PROBLEM => Beginning with the first line, transcribe the entries below exactly through the line containing "else image.", inclusive.

Start of RECORDS TO USE

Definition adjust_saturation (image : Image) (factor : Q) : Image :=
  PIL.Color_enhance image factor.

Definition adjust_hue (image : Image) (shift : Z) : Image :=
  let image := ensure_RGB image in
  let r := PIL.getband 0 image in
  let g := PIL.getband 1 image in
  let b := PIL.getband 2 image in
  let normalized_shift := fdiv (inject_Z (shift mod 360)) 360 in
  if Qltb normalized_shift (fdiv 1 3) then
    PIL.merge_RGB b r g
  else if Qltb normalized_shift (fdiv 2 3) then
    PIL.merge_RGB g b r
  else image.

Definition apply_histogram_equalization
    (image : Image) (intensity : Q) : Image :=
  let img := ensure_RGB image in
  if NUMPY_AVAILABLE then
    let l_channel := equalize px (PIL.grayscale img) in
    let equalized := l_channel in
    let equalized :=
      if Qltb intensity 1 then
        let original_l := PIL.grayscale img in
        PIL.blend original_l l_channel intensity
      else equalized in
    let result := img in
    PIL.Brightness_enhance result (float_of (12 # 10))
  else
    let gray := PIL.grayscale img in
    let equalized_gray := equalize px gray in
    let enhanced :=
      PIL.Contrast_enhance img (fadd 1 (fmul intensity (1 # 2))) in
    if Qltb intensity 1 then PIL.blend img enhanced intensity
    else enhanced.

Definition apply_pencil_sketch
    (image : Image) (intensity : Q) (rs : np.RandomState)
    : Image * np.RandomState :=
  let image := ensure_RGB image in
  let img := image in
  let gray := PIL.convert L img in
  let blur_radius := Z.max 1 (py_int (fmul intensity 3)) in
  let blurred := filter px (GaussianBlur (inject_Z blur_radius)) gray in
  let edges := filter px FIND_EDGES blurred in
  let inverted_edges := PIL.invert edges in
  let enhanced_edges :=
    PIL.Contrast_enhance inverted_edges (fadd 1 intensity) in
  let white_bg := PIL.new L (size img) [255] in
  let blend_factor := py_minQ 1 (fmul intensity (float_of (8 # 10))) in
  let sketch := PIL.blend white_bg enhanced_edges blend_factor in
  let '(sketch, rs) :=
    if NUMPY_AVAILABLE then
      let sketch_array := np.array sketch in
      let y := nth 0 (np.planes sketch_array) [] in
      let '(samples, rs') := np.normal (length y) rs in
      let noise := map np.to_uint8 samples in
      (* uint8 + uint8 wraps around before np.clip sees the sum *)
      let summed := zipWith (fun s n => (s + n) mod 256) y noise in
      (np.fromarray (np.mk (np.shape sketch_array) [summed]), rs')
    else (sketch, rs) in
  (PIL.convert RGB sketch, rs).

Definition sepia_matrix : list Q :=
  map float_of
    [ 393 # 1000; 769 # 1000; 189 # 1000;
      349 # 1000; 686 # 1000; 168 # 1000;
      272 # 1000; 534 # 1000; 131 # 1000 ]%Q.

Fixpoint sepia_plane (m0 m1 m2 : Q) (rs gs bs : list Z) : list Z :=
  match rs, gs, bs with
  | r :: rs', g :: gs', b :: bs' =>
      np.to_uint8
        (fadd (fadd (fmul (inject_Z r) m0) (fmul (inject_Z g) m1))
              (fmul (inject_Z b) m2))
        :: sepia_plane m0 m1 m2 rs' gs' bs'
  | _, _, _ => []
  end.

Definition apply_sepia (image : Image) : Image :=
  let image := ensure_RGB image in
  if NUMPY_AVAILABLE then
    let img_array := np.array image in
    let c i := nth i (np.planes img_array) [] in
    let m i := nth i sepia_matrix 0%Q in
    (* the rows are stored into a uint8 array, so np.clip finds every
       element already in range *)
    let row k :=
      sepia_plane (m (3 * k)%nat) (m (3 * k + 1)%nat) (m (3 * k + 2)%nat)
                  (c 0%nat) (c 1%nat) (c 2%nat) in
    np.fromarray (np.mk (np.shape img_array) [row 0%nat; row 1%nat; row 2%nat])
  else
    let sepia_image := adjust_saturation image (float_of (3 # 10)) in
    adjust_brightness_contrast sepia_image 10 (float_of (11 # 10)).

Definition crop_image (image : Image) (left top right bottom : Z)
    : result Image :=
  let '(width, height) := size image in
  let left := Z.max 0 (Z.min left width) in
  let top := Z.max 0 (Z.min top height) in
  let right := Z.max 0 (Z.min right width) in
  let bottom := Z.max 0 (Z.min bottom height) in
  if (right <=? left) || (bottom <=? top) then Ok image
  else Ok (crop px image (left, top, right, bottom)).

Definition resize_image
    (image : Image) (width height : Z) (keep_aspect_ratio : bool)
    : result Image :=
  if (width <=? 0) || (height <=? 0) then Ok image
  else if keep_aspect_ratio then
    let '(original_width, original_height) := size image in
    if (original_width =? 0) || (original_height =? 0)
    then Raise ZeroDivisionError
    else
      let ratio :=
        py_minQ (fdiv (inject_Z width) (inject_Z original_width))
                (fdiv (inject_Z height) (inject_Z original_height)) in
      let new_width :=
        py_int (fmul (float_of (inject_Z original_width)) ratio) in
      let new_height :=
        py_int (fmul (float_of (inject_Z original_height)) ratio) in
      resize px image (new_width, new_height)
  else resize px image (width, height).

End of RECORDS TO USE

TASK OUTPUT =>
Definition adjust_saturation (image : Image) (factor : Q) : Image :=
  PIL.Color_enhance image factor.

Definition adjust_hue (image : Image) (shift : Z) : Image :=
  let image := ensure_RGB image in
  let r := PIL.getband 0 image in
  let g := PIL.getband 1 image in
  let b := PIL.getband 2 image in
  let normalized_shift := fdiv (inject_Z (shift mod 360)) 360 in
  if Qltb normalized_shift (fdiv 1 3) then
    PIL.merge_RGB b r g
  else if Qltb normalized_shift (fdiv 2 3) then
    PIL.merge_RGB g b r
  else image.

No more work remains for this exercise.